* _ACTION ITEM_: After finding the line with "three fds' ∧" in the entries below, retype exactly each line from there through the line with "unfold getcmd, gets_str.", including that final line.

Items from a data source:
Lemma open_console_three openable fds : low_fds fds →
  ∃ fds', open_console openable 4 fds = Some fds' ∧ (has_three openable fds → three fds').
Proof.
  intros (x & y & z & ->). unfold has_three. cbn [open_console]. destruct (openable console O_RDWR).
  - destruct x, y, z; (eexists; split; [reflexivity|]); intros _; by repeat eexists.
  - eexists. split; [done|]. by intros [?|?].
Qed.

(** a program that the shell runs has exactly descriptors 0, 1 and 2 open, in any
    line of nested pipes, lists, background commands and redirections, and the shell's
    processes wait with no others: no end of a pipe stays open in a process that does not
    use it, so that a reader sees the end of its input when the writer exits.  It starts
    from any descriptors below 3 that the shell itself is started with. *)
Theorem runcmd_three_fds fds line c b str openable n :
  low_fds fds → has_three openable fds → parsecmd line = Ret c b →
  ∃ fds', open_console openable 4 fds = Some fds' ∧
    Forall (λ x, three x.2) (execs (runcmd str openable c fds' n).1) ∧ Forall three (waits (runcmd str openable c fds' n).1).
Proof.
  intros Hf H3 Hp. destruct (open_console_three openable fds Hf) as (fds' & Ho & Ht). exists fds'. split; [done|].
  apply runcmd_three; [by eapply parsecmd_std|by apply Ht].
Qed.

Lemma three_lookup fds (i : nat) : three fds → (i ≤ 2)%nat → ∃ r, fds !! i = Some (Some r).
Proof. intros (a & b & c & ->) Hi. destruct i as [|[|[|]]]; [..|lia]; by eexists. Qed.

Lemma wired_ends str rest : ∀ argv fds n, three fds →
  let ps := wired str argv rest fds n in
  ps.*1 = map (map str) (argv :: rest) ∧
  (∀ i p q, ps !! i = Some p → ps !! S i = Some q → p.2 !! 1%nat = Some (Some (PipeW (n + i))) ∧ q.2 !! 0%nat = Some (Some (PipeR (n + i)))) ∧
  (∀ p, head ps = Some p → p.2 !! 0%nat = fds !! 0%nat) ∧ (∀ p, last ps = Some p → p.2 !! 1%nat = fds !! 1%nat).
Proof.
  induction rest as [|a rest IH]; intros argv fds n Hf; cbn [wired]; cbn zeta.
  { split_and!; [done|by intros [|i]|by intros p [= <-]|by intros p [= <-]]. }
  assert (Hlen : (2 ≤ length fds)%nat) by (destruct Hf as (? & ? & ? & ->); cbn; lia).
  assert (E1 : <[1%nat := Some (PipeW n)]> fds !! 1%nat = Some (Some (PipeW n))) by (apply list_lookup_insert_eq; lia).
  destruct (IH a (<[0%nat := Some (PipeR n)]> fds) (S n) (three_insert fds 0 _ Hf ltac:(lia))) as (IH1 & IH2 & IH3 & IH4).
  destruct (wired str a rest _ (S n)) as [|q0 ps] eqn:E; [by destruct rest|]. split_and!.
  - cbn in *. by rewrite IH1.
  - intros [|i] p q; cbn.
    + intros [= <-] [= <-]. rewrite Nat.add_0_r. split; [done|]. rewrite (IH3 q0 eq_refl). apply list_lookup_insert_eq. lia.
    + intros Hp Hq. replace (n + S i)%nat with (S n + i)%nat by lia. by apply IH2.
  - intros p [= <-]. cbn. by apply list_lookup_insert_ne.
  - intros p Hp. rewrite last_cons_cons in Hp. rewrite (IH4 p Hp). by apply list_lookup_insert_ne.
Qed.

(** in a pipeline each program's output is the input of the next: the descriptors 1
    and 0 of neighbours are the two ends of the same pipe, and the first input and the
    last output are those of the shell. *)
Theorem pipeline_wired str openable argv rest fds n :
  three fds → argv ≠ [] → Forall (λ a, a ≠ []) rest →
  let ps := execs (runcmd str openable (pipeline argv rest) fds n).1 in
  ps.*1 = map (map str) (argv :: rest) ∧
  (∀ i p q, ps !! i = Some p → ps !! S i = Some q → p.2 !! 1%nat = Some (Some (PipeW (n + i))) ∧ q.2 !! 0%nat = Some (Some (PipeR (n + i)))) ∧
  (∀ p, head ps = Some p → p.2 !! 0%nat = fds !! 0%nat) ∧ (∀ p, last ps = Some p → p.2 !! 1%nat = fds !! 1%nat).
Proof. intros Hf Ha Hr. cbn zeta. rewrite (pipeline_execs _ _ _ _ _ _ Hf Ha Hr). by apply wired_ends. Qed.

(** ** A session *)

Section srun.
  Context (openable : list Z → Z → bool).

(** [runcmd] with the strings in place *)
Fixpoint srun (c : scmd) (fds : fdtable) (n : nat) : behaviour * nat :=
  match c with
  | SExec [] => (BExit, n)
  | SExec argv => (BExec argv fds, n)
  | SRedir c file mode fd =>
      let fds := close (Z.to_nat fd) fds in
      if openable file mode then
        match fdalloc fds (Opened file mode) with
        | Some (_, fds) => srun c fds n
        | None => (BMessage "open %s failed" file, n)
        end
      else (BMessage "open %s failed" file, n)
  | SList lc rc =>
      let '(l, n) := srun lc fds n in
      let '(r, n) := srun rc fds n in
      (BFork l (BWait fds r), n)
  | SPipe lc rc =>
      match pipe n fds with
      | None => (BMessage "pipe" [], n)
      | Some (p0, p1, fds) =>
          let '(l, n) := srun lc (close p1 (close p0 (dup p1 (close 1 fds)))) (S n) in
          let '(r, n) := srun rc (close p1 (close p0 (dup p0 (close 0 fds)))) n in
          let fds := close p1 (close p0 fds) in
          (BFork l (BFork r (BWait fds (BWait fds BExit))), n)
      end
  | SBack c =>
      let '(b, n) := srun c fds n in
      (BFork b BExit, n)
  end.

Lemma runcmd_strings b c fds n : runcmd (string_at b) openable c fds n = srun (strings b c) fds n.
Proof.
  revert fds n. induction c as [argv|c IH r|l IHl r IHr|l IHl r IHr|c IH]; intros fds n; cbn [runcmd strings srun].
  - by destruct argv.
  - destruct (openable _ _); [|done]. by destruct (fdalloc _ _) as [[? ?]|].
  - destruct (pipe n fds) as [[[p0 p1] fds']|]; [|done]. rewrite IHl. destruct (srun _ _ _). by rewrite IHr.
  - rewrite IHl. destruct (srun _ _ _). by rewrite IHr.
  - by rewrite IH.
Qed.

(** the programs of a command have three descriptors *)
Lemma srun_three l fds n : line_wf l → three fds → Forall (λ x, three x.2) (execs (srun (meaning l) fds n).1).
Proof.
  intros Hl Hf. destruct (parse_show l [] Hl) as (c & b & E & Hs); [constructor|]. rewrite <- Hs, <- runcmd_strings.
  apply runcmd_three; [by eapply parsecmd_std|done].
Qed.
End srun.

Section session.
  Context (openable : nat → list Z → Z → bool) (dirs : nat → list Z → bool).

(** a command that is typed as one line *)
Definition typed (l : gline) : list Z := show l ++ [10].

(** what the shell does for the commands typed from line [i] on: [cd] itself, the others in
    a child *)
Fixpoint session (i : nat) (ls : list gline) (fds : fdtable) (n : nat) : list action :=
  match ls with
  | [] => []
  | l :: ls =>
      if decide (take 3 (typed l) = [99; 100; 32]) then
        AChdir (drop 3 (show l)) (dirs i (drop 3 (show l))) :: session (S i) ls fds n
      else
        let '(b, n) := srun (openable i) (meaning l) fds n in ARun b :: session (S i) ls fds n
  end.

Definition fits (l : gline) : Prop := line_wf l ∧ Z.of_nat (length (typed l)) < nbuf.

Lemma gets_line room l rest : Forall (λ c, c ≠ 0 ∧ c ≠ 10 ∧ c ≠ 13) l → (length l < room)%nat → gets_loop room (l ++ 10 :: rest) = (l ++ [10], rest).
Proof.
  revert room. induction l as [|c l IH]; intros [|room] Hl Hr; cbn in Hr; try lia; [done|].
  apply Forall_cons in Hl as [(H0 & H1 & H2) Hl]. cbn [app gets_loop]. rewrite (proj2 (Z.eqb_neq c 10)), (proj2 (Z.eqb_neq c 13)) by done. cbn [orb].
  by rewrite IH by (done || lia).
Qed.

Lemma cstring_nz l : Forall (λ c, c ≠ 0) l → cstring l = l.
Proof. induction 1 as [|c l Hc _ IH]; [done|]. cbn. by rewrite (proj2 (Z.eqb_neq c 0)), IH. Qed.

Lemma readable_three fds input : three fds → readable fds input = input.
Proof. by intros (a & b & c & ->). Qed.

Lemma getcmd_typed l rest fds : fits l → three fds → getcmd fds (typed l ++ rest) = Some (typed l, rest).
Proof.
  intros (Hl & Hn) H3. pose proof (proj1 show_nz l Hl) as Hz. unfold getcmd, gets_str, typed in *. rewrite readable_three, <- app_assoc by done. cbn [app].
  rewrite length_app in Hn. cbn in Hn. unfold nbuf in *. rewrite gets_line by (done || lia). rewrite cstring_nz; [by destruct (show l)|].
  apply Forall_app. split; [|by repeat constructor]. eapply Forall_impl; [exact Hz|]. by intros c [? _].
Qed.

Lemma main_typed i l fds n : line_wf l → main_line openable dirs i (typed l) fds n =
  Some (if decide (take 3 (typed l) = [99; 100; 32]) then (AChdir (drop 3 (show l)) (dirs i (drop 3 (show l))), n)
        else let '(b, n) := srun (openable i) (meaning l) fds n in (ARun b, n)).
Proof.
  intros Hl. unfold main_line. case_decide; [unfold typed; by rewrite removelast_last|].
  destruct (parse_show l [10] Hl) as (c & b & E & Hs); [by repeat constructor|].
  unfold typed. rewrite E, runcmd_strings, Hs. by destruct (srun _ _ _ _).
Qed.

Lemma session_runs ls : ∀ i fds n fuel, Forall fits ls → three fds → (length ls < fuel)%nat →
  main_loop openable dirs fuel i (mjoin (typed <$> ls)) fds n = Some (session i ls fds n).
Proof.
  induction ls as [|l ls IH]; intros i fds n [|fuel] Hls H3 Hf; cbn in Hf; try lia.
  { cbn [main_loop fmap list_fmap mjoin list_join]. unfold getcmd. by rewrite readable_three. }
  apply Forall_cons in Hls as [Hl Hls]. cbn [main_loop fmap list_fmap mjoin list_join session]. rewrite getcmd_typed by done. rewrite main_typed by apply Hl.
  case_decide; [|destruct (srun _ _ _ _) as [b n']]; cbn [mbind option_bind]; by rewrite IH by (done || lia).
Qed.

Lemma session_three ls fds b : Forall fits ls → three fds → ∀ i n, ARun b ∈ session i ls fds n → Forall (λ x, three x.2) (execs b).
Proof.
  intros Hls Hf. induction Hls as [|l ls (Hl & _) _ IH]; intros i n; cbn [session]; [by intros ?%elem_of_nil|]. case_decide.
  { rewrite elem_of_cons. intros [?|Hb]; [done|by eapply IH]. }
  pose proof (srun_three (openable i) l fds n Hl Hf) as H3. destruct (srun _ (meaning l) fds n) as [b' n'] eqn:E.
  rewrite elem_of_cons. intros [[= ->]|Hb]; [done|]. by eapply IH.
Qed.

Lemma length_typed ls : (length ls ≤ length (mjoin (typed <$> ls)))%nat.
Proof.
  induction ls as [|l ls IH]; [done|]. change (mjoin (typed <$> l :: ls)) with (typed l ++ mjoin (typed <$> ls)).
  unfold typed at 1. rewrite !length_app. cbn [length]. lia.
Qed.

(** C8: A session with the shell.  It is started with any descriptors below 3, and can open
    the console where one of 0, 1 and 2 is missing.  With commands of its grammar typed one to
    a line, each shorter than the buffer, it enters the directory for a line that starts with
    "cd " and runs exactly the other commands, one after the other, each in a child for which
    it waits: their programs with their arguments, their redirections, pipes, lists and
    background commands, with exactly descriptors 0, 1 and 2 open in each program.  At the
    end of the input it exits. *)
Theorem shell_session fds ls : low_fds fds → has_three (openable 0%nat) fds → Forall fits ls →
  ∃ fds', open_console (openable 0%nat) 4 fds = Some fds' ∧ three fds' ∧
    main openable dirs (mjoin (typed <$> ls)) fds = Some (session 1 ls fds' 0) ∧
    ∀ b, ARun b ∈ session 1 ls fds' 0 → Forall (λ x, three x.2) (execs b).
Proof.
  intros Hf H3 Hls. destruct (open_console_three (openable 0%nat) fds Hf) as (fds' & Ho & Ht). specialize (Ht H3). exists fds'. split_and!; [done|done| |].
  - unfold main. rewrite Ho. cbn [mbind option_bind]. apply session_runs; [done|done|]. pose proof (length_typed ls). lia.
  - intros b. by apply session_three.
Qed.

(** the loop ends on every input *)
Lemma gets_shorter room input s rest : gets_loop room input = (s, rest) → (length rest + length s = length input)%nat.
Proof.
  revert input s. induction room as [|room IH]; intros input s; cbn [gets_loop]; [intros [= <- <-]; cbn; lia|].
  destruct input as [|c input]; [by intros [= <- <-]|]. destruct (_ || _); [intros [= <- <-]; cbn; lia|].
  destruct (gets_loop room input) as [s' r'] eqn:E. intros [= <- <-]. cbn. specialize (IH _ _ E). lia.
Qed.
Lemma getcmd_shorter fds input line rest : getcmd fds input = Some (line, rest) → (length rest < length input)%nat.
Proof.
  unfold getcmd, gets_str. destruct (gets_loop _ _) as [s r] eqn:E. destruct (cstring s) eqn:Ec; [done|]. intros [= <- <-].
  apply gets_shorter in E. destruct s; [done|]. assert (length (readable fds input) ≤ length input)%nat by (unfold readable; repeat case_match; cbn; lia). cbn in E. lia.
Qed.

---

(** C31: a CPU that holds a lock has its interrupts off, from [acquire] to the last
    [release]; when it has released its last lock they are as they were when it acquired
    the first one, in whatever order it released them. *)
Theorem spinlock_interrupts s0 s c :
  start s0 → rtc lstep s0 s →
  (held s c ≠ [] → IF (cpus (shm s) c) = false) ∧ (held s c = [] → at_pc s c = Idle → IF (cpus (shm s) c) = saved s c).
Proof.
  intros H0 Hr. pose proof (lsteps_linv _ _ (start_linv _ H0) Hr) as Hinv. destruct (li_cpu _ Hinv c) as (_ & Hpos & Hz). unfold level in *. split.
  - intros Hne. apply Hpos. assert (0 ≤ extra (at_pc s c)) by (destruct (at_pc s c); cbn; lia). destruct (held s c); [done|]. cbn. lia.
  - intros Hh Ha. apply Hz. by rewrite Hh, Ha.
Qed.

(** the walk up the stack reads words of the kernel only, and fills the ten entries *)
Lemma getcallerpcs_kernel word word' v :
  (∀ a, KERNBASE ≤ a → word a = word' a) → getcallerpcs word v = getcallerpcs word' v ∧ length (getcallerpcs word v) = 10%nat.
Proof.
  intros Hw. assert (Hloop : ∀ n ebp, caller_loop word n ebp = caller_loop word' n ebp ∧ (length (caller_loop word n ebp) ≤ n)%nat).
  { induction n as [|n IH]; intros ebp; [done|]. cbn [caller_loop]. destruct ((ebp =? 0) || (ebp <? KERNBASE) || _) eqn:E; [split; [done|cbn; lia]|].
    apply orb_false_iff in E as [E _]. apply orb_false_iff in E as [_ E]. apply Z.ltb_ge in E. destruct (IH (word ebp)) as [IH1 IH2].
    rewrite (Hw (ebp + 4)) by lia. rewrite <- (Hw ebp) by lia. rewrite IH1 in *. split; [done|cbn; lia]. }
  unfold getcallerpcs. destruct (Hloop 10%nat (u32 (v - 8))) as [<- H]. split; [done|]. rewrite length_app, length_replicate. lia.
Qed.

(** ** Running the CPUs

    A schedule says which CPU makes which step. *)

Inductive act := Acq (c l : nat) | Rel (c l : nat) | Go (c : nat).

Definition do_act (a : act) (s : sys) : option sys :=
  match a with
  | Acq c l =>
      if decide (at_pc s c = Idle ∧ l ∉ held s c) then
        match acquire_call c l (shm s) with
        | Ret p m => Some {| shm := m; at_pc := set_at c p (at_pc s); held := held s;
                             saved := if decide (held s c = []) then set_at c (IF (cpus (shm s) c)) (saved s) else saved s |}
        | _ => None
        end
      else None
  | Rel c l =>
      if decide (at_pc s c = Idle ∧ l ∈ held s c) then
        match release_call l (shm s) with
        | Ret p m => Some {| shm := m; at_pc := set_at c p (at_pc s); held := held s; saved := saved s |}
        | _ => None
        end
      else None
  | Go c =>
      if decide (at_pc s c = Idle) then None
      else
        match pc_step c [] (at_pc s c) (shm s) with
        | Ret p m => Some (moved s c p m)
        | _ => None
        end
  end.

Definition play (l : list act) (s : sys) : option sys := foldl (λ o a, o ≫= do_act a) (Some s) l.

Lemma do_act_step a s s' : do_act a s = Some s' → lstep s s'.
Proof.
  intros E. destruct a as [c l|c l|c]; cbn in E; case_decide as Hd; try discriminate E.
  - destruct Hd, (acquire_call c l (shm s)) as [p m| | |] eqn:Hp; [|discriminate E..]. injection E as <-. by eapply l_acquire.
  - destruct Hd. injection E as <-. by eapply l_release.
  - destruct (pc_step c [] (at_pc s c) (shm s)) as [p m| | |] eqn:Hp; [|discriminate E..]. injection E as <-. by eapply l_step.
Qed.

* _EXERCISE OUTPUT_:
  ∃ fds', open_console (openable 0%nat) 4 fds = Some fds' ∧ three fds' ∧
    main openable dirs (mjoin (typed <$> ls)) fds = Some (session 1 ls fds' 0) ∧
    ∀ b, ARun b ∈ session 1 ls fds' 0 → Forall (λ x, three x.2) (execs b).
Proof.
  intros Hf H3 Hls. destruct (open_console_three (openable 0%nat) fds Hf) as (fds' & Ho & Ht). specialize (Ht H3). exists fds'. split_and!; [done|done| |].
  - unfold main. rewrite Ho. cbn [mbind option_bind]. apply session_runs; [done|done|]. pose proof (length_typed ls). lia.
  - intros b. by apply session_three.
Qed.

(** the loop ends on every input *)
Lemma gets_shorter room input s rest : gets_loop room input = (s, rest) → (length rest + length s = length input)%nat.
Proof.
  revert input s. induction room as [|room IH]; intros input s; cbn [gets_loop]; [intros [= <- <-]; cbn; lia|].
  destruct input as [|c input]; [by intros [= <- <-]|]. destruct (_ || _); [intros [= <- <-]; cbn; lia|].
  destruct (gets_loop room input) as [s' r'] eqn:E. intros [= <- <-]. cbn. specialize (IH _ _ E). lia.
Qed.
Lemma getcmd_shorter fds input line rest : getcmd fds input = Some (line, rest) → (length rest < length input)%nat.
Proof.
  unfold getcmd, gets_str. destruct (gets_loop _ _) as [s r] eqn:E. destruct (cstring s) eqn:Ec; [done|]. intros [= <- <-].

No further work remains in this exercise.